In what began as a serious discourse about the need to protect religious freedom, Alito mocked foreign leaders who criticized the controversial decision he wrote in Dobbs v. Jackson, which ended a federal right to abortion. Last month.

Then he told his audience of mostly friendly law professors on a Roman holiday, “I have had the honor of writing the term, I believe, the only Supreme Court decision in the history of that institution criticized by a whole series of foreign leaders who took the full satisfaction of commenting on American law …”

“One of those was ex-Prime Minister Boris Johnson,” Alito said before pausing for comedy effect. “But he paid the price,” he added, referring to Johnson. Resignation advance this month.

Undoubtedly, Alito was encouraged by the scattered laughter and light applause inspired by his Boris Johnson sniper, and then followed by a completely downed comment. “But what really struck me, what really struck me, was when the Duke of Sussex addressed the United Nations and seemed to compare the resolution, whose name may not be pronounced, to the Russian attack on Ukraine.”

Ukraine comment tear An uncomfortable silence, which seemed to suggest the audience was confused as to whether the story was meant to be funny or merely a reflection of Alito’s seemingly low opinion of Prince Harry, Duke of Sussex.
Samuel Alito mocks foreign critics for rescinding Roe v. Wade's Rome speech on religious freedom

Alito’s comments about the prime minister and the Duke of Sussex were inappropriate for any Supreme Court justice speaking in a foreign country or even in the United States. The court usually declines to rule on cases involving foreign policy because the Constitution generally leaves these matters to the president exclusively, with the occasional advice and approval of Congress.

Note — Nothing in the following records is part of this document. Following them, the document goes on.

(** * eyemodule.py: the EyeModule class of [src/eyemodule.py]

    A shallow embedding of the image extractor for the eyemodule .pdb
    databases: the three database files with their seek/read position, the
    record indices built by the constructor, the header decoder, the two
    pixel decoders, the navigation methods and the methods that list and
    extract the images; followed by the properties established about
    them. *)

From Stdlib Require Import ZArith Lia List Strings.Byte String Ascii DecimalString.
From stdpp Require Import base option list gmap sorting.

Local Open Scope Z_scope.

(** ** Python values *)

(** A Python 2 [str] is a sequence of bytes. *)
Abbreviation pystr := (list byte).

Definition ord (c : byte) : Z := Z.of_N (Byte.to_N c).

(** [chr] on a value that is known to lie in [0, 255] (values stored in an
    [array('B')]); other values are reduced modulo 256. *)
Definition chr (z : Z) : byte :=
  match Byte.of_N (Z.to_N (z mod 256)) with
  | Some b => b
  | None => x00
  end.

Definition len {A} (l : list A) : Z := Z.of_nat (length l).

(** Exceptions raised by the modelled code. *)
Inductive exn : Type :=
| IndexError
| KeyError
| ValueError
| StructError
| IOError
| OverflowError
| TypeError
| AttributeError
| AssertionError
| Exception (cause : exn).

(** The outcome of running a piece of the program: a value, an exception,
    or, for the [while] loops, running past the given number of
    iterations. *)
Inductive result (A : Type) : Type :=
| Ok (a : A)
| Raise (e : exn)
| OutOfFuel.
Arguments Ok {A} a.
Arguments Raise {A} e.
Arguments OutOfFuel {A}.

Module Res.
Definition bind {A B} (r : result A) (k : A -> result B) : result B :=
  match r with
  | Ok a => k a
  | Raise e => Raise e
  | OutOfFuel => OutOfFuel
  end.

(** A [for] loop that threads its accumulator and stops at the first
    exception. *)
Fixpoint fold {A B} (body : A -> B -> result A) (acc : A) (l : list B)
  : result A :=
  match l with
  | [] => Ok acc
  | x :: l' => bind (body acc x) (fun acc' => fold body acc' l')
  end.
End Res.

Notation "'let!' x ':=' c1 'in' c2" := (Res.bind c1 (fun x => c2))
  (at level 10, x name, c1 at level 100, c2 at level 200, only parsing).
Notation "'let!' ' p ':=' c1 'in' c2" :=
  (Res.bind c1 (fun x => match x with p => c2 end))
  (at level 10, p pattern, c1 at level 100, c2 at level 200, only parsing).

(** [seq[i]]: negative indices count from the end, an index outside the
    sequence raises IndexError. *)
Definition getitem {A} (l : list A) (i : Z) : result A :=
  let j := if i <? 0 then i + len l else i in
  if (0 <=? j) && (j <? len l) then
    match l !! Z.to_nat j with
    | Some x => Ok x
    | None => Raise IndexError
    end
  else Raise IndexError.

(** [d[k]] on a dictionary: KeyError when the key is absent. *)
Definition dict_getitem (d : gmap Z Z) (k : Z) : result Z :=
  match d !! k with
  | Some v => Ok v
  | None => Raise KeyError
  end.

(** [xrange(start, stop, step)] for a positive step: the [n] numbers
    [start], [start + step], ... below [stop]. *)
Fixpoint xrange_from (n : nat) (start step : Z) : list Z :=
  match n with
  | O => []
  | S n' => start :: xrange_from n' (start + step) step
  end.

Definition xrange (start stop step : Z) : list Z :=
  let n := if start <? stop then (stop - start + step - 1) / step else 0 in
  xrange_from (Z.to_nat n) start step.

Definition range (n : Z) : list Z := xrange 0 n 1.

(** [string.index(s, "\0")]: position of the first NUL, ValueError when
    there is none. *)
Fixpoint index_nul (s : pystr) : result Z :=
  match s with
  | [] => Raise ValueError
  | c :: s' =>
      if ord c =? 0 then Ok 0
      else let! i := index_nul s' in Ok (i + 1)
  end.

(** [s[:n]] for [0 <= n]. *)
Definition slice_to {A} (s : list A) (n : Z) : list A := take (Z.to_nat n) s.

There is no mention in the Constitution of itinerant Supreme Court justices attacking foreign leaders who disagree with the court’s pronouncements.

This is a crucial time for the reputation and stability of the Supreme Court, given the outrage many Americans have expressed about the reversal of Roe v. Wade after 49 years. There have been proposals to “mobilize in court” with the support of many in Congress. House Speaker Nancy Pelosi and President Joe Biden I suggested Committee to study the idea. The proposal would increase the number of Supreme Court justices, thereby weakening the power of the current conservative wing of the court.

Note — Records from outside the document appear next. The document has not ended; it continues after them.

Definition set_stat_Strips (v : Z) (s : FeatureType) : FeatureType :=
  FeatureType.mk _ _ (base s) (m_cont s) (m_header s) (m_Points s) (m_Triangles s)
    (m_bHeader2Parsed s) (m_bPointsParsed s) (m_bTrianglesParsed s)
    (m_ptsSimpMask s) (m_ptsOffsets s) (m_trgOffsets s)
    (stat_Points s) v (stat_Size s) (opened s).

Definition set_stat_Size (v : Z) (s : FeatureType) : FeatureType :=
  FeatureType.mk _ _ (base s) (m_cont s) (m_header s) (m_Points s) (m_Triangles s)
    (m_bHeader2Parsed s) (m_bPointsParsed s) (m_bTrianglesParsed s)
    (m_ptsSimpMask s) (m_ptsOffsets s) (m_trgOffsets s)
    (stat_Points s) (stat_Strips s) v (opened s).

Definition set_opened (v : list (file_tag * Z)) (s : FeatureType) : FeatureType :=
  FeatureType.mk _ _ (base s) (m_cont s) (m_header s) (m_Points s) (m_Triangles s)
    (m_bHeader2Parsed s) (m_bPointsParsed s) (m_bTrianglesParsed s)
    (m_ptsSimpMask s) (m_ptsOffsets s) (m_trgOffsets s)
    (stat_Points s) (stat_Strips s) (stat_Size s) v.

Definition set_LimitRect_base (r : RectD) (f : FeatureBase) : FeatureBase :=
  FeatureBase.mk _ (FeatureBase.m_Data f) (FeatureBase.m_Offset f)
    (FeatureBase.m_base f) (FeatureBase.m_Types f) (FeatureBase.m_Layer f)
    (FeatureBase.m_Name f) (FeatureBase.m_Center f) r
    (FeatureBase.m_bTypesParsed f) (FeatureBase.m_bCommonParsed f)
    (FeatureBase.m_CommonOffset f) (FeatureBase.m_Header2Offset f).

(** [FeatureType::Deserialize] on an object [s]; the two offset arrays are
    not touched, so a new object starts with whatever they held. *)
Definition FeatureType_Deserialize (src : read_source_t) (s : FeatureType)
  : FeatureType :=
  FeatureType.mk _ _
    (FeatureBase_Deserialize (read_source_t.m_data src) (read_source_t.m_offset src)
       (hdr_base (read_source_t.m_header src)) (base s))
    (read_source_t.m_cont src) (read_source_t.m_header src) [] []
    false false false 0 (m_ptsOffsets s) (m_trgOffsets s) 0 0 0 (opened s).

(** The loop of [ReadOffsets]; [mask] is 8 bits wide, so eight rounds
    exhaust it. *)
Fixpoint ReadOffsets_loop (n : nat) (hdr : DataHeader) (src : list Z) (mask : Z)
    (index : nat) (offsets : list Z) : result (list Z * list Z) :=
  match n with
  | O => Ok (src, offsets)
  | S n' =>
      if 0 <? mask then
        ASSERT (bool_decide (index < GetScalesCount hdr)%nat)
               "index < m_header->GetScalesCount()";;
        '(v, src) ← (if negb (Z.land mask 1 =? 0) then ReadVarUint32 src
                     else Ok (kInvalidOffset, src));
        if bool_decide (index < length offsets)%nat
        then ReadOffsets_loop n' hdr src (Z.shiftr mask 1) (S index) (<[index:=v]> offsets)
        else Fail OutOfRange
      else Ok (src, offsets)
  end.

Definition ReadOffsets (hdr : DataHeader) (src : list Z) (mask : Z) (offsets : list Z)
  : result (list Z * list Z) :=
  ASSERT (0 <? mask) "mask > 0";;
  ReadOffsets_loop 8 hdr src (u8 mask) 0 offsets.

(** The loop of [ParseHeader2] collecting the simplification mask. *)
Fixpoint ReadSimpMask_loop (count : nat) (i : Z) (src : list Z) (simpMask : Z)
  : result (Z * list Z) :=
  match count with
  | O => Ok (simpMask, src)
  | S count' =>
      match src with
      | [] => Fail OutOfRange
      | byte :: src' =>
          let mask := u8 byte in
          ReadSimpMask_loop count' (i + 1) src'
            (u32 (simpMask + u32 (Z.shiftl mask (Z.shiftl i 3))))
      end
  end.

(** The loop of [ParseHeader2] unrolling the strip [points] into
    triangles, [i] running from 2 up to [trgCount]. *)
Fixpoint Strip_loop (n i : nat) (points triangles : points_t) : result points_t :=
  match n with
  | O => Ok triangles
  | S n' =>
      match points !! (i - 2)%nat, points !! (i - 1)%nat, points !! i with
      | Some a, Some b, Some c => Strip_loop n' (S i) points (triangles ++ [a; b; c])
      | _, _, _ => Fail OutOfRange
      end
  end.

Definition ParseBase (parse : FeatureBase -> result FeatureBase) (s : FeatureType)
  : result FeatureType :=
  f ← parse (base s); Ok (set_base f s).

Through his speech in Rome, Alito showed that he was not Antonin Scalia, whose wit and charm in the emergence of public oratory impressed many, including those who disagreed with his conservative policy.

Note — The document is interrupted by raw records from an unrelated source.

(** *** What a declaration denotes

    The reading of a settings map that the specification gives: [Enable] is
    the declared boolean, every other entry is kept as it is. *)
Definition has_key (k : string) (kv : value * value) : bool :=
  match kv.1 with
  | VString s => bool_decide (s = k)
  | _ => false
  end.

Definition declared_enable (settings : list (value * value)) : bool :=
  match find (has_key "Enable") settings with
  | Some (_, VBool b) => b
  | _ => false
  end.

Definition string_entry (kv : value * value) : option (string * value) :=
  match kv.1 with
  | VString k => if decide (k = "Enable") then None else Some (k, kv.2)
  | _ => None
  end.

Definition declared_settings (settings : list (value * value)) : gmap string value :=
  list_to_map (omap string_entry settings).

Definition declared_plugin (settings : list (value * value)) : PluginConfig :=
  mkPluginConfig (declared_enable settings) (declared_settings settings).

(** The list of a class after one more declaration of that class. *)
Definition appendDeclared (m : gmap string (list PluginConfig))
    (d : string * list (value * value)) : gmap string (list PluginConfig) :=
  <[d.1 := plugins_of m d.1 ++ [declared_plugin d.2]]> m.

(** [conf'] holds, for every class, the plugins of [conf] followed by more. *)
Definition extends (conf conf' : Config) : Prop :=
  ∀ m, Config_Settings conf = Some m →
       ∃ m', Config_Settings conf' = Some m' ∧
             ∀ class, plugins_of m class `prefix_of` plugins_of m' class.

(** A settings map the decoder can deliver and [SetYAML] accepts: string
    keys, no key twice (it is a Go map), a boolean under [Enable]. *)
Definition key_ok (kv : value * value) : Prop :=
  match kv with
  | (VString k, v) => k = "Enable" → ∃ b, v = VBool b
  | _ => False
  end.

Definition settings_ok (settings : list (value * value)) : Prop :=
  Forall key_ok settings ∧ NoDup settings.*1.

(** ** Typed getters of the plugin config *)

(** Modelled from the spec: the typed getters [GetString], [GetInt] and
    [GetBool] of the plugin config are called by the consumers but are not
    among the sources.  Section 4.2: "Typed getters return the caller's
    default if a key is absent; they record each key they touch."  Section 7
    lists an invalid option type as a fatal configuration error: a declared
    value of another type ends the call. *)
Definition GetString (conf : PluginConfig) (key : string) (defaultValue : string)
  : run string :=
  emit (Touch key);;
  match Settings conf !! key with
  | None => mret defaultValue
  | Some (VString s) => mret s
  | Some _ => lift (Abort "invalid option type")
  end.

Definition GetInt (conf : PluginConfig) (key : string) (defaultValue : Z) : run Z :=
  emit (Touch key);;
  match Settings conf !! key with
  | None => mret defaultValue
  | Some (VInt n) => mret n
  | Some _ => lift (Abort "invalid option type")
  end.

Definition GetBool (conf : PluginConfig) (key : string) (defaultValue : bool)
  : run bool :=
  emit (Touch key);;
  match Settings conf !! key with
  | None => mret defaultValue
  | Some (VBool b) => mret b
  | Some _ => lift (Abort "invalid option type")
  end.

(** ** consumer.Syslogd *)

Definition uint64_modulus : Z := 2 ^ 64.

(** [sequence *uint64]: [None] is the nil pointer of an unconfigured
    consumer.  Of the embedded [core.ConsumerBase] only the two fuse
    callbacks are represented. *)
Record Syslogd : Type := mkSyslogd {
  onFuseBurned : run unit;
  onFuseActive : run unit;
  format : Format;
  protocol : string;
  address : string;
  sequence : option Z
}.

Definition Syslogd_zero : Syslogd :=
  mkSyslogd (mret tt) (mret tt) NoFormat "" "" None.

Definition set_protocol (cons : Syslogd) (p : string) : Syslogd :=
  mkSyslogd (onFuseBurned cons) (onFuseActive cons) (format cons) p (address cons)
            (sequence cons).
Definition set_address (cons : Syslogd) (a : string) : Syslogd :=
  mkSyslogd (onFuseBurned cons) (onFuseActive cons) (format cons) (protocol cons) a
            (sequence cons).
Definition set_format (cons : Syslogd) (f : Format) : Syslogd :=
  mkSyslogd (onFuseBurned cons) (onFuseActive cons) f (protocol cons) (address cons)
            (sequence cons).
Definition set_sequence (cons : Syslogd) (s : option Z) : Syslogd :=
  mkSyslogd (onFuseBurned cons) (onFuseActive cons) (format cons) (protocol cons)
            (address cons) s.
Definition SetFuseBurnedCallback (cons : Syslogd) (f : run unit) : Syslogd :=
  mkSyslogd f (onFuseActive cons) (format cons) (protocol cons) (address cons)
            (sequence cons).
Definition SetFuseActiveCallback (cons : Syslogd) (f : run unit) : Syslogd :=
  mkSyslogd (onFuseBurned cons) f (format cons) (protocol cons) (address cons)
            (sequence cons).

(** [switch cons.protocol { case "udp", "tcp", "unix": ... }] *)
Definition known_protocol (p : string) : bool :=
  bool_decide (p ∈ ["udp"; "tcp"; "unix"]).

Section Syslogd.

(** [core.ConsumerBase.Configure] and [shared.ParseAddress] are not among
    the sources: the error the former returns and the (address, protocol)
    pair the latter returns are taken as given. *)
Variable ConsumerBase_Configure : PluginConfig → option string.
Variable ParseAddress : string → string * string.

(** Lines 77-100: the switch on the format name, with the coercion of tcp
    to udp for the two datagram-only standards. *)
Definition selectFormat (cons : Syslogd) (formatName : string)
  : run (Syslogd * option string) :=
  if decide (formatName = "RFC3164") then
    let cons := set_format cons RFC3164 in
    if decide (protocol cons = "tcp") then
      emit (LogPrint "Warning" "Syslog: RFC3164 demands UDP");;
      mret (set_protocol cons "udp", None)
    else mret (cons, None)
  else if decide (formatName = "RFC5424") then
    let cons := set_format cons RFC5424 in
    if decide (protocol cons = "tcp") then
      emit (LogPrint "Warning" "Syslog: RFC5424 demands UDP");;
      mret (set_protocol cons "udp", None)
    else mret (cons, None)
  else if decide (formatName = "RFC6587") then
    mret (set_format cons RFC6587, None)
  else
    mret (cons, Some ("Syslog: Format " +:+ formatName +:+ " is not supported")).

(** [func (cons *Syslogd) Configure(conf core.PluginConfig) error]: the
    consumer after the call and the returned error ([None] is nil). *)
Definition Configure (cons : Syslogd) (conf : PluginConfig)
  : run (Syslogd * option string) :=
  match ConsumerBase_Configure conf with
  | Some err => mret (cons, Some err)
  | None =>
      addressString ← GetString conf "Address" "udp://0.0.0.0:514";
      let cons := set_protocol (set_address cons (ParseAddress addressString).1)
                               (ParseAddress addressString).2 in
      formatName ← GetString conf "Format" "RFC6587";
      if known_protocol (protocol cons) then
        '(cons, err) ← selectFormat cons formatName;
        mret (set_sequence cons (Some 0), err)
      else
        mret (cons, Some ("Syslog: unknown protocol type " +:+ protocol cons))
  end.

End Syslogd.

(** *** The options [Configure] reads *)

(** A string option as declared, or its default. *)
Definition declared_string (conf : PluginConfig) (key defaultValue : string) : string :=
  match Settings conf !! key with
  | Some (VString s) => s
  | _ => defaultValue
  end.

(** The option is absent or declared with a string. *)
Definition string_typed (conf : PluginConfig) (key : string) : Prop :=
  match Settings conf !! key with
  | None | Some (VString _) => True
  | Some _ => False
  end.

#[global] Instance string_typed_dec conf key : Decision (string_typed conf key).
Proof. unfold string_typed. destruct (Settings conf !! key) as [[]|]; apply _. Defined.

Definition configured_address (conf : PluginConfig) : string :=
  declared_string conf "Address" "udp://0.0.0.0:514".

Definition configured_format (conf : PluginConfig) : string :=
  declared_string conf "Format" "RFC6587".

(** An address parser to run [Configure] on concrete inputs:
    [protocol://address], and tcp when no protocol is given. *)
Fixpoint splitScheme (s : string) : option (string * string) :=
  match s with
  | EmptyString => None
  | String c rest =>
      if String.prefix "://" s then Some (EmptyString, String.substring 3 (String.length s - 3) s)
      else match splitScheme rest with
           | Some (scheme, addr) => Some (String c scheme, addr)
           | None => None
           end
  end.

Definition exampleParseAddress (addressString : string) : string * string :=
  match splitScheme addressString with
  | Some (scheme, addr) => (addr, scheme)
  | None => (addressString, "tcp")
  end.

(** [[]byte(content)] *)
Definition bytes_of (s : string) : list Byte.byte := list_byte_of_string s.

(** [func (cons *Syslogd) Handle(parts format.LogParts, code int64, err error)] *)
Definition Handle (cons : Syslogd) (parts : gmap string value) (code : Z)
    (err : option string) : run Syslogd :=
  '(content, isString) ←
     match format cons with
     | RFC3164 => mret (string_of_entry (parts !! "content"))
     | RFC5424 | RFC6587 => mret (string_of_entry (parts !! "message"))
     | NoFormat =>
         emit (LogPrint "Error" "Could not determine the format to retrieve message/content");;
         mret ("", false)
     end;
  if negb isString then
    emit (LogPrint "Error" "Message/Content is not a string");;
    mret cons
  else
    match sequence cons with
    | None => lift (Abort "nil pointer dereference")
    | Some n =>
        emit (Enqueue (bytes_of content) n);;
        mret (set_sequence cons (Some ((n + 1) mod uint64_modulus)))
    end.

(** The server delivering one parsed message after the other to the same
    handler. *)
Fixpoint HandleAll (cons : Syslogd) (calls : list (gmap string value * Z * option string))
  : run Syslogd :=
  match calls with
  | [] => mret cons
  | (parts, code, err) :: rest =>
      cons' ← Handle cons parts code err;
      HandleAll cons' rest
  end.

(** The sequence numbers handed to [Enqueue], in call order. *)
Definition enqueued (t : list event) : list Z :=
  omap (λ e, match e with Enqueue _ n => Some n | _ => None end) t.

(** The field [Handle] reads for a format. *)
Definition expected_field (f : Format) : option string :=
  match f with
  | RFC3164 => Some "content"
  | RFC5424 | RFC6587 => Some "message"
  | NoFormat => None
  end.

(** A configured RFC3164 consumer and three deliveries, the second without
    the [content] field. *)
Definition exampleConsumer : Syslogd :=
  set_sequence (set_format Syslogd_zero RFC3164) (Some 0).

Definition exampleCalls : list (gmap string value * Z * option string) :=
  [({[ "content" := VString "a" ]}, 0, None);
   (∅, 0, None);
   ({[ "content" := VString "b" ]}, 0, None)].

(** A call whose parts hold a string under the field [Handle] reads. *)
Definition accepted (f : Format) (call : gmap string value * Z * option string) : Prop :=
  ∃ field s, expected_field f = Some field ∧ call.1.1 !! field = Some (VString s).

Many Americans were undoubtedly surprised that Alito or any Supreme Court justice would be allowed to make public comments about a recent Supreme Court decision. Televised congressional hearings on nominations to the Supreme Court have taught Americans that they will always refuse or distort direct answers to any case that may come before the Court.

on his own Confirmation session In 2006, Alito sidestepped questions about Roe v. Wade with a copy of an answer given by several other conservative court candidates saying that the decision was an “important precedent for the Supreme Court” and “has been in the books for a long time.” This answer was then supplemented with a comment from Alito indicating that he would not pre-commit to his position on future issues because he did not want any litigant to believe they had already made their decision on an issue without first hearing the facts.

Many Americans would probably be shocked to hear a Supreme Court justice give a public speech of any kind. Although judges sometimes make public speeches, they are usually meticulous in avoiding any discussion of issues relating to pending or potential cases. And issues related to abortion are always on the agenda of federal courts across the country on their potential trip to the Supreme Court. Dobbs v. Jackson will not end litigation over the nuances of abortion-related laws across the country.

Public confidence in court does not require judges to avoid all their rhetoric, but it does require them to be sane and judicious on the subjects of their choice. Alito showed unusually poor judgment in discussing the Roe v. Wade controversy in a foreign country, even as a jest, while cases regarding the abortion issue are pending in the United States. Discussions on this important issue by Supreme Court justices should take place in the open and public courtrooms of the United States and not in front of a private group in a foreign state auditorium.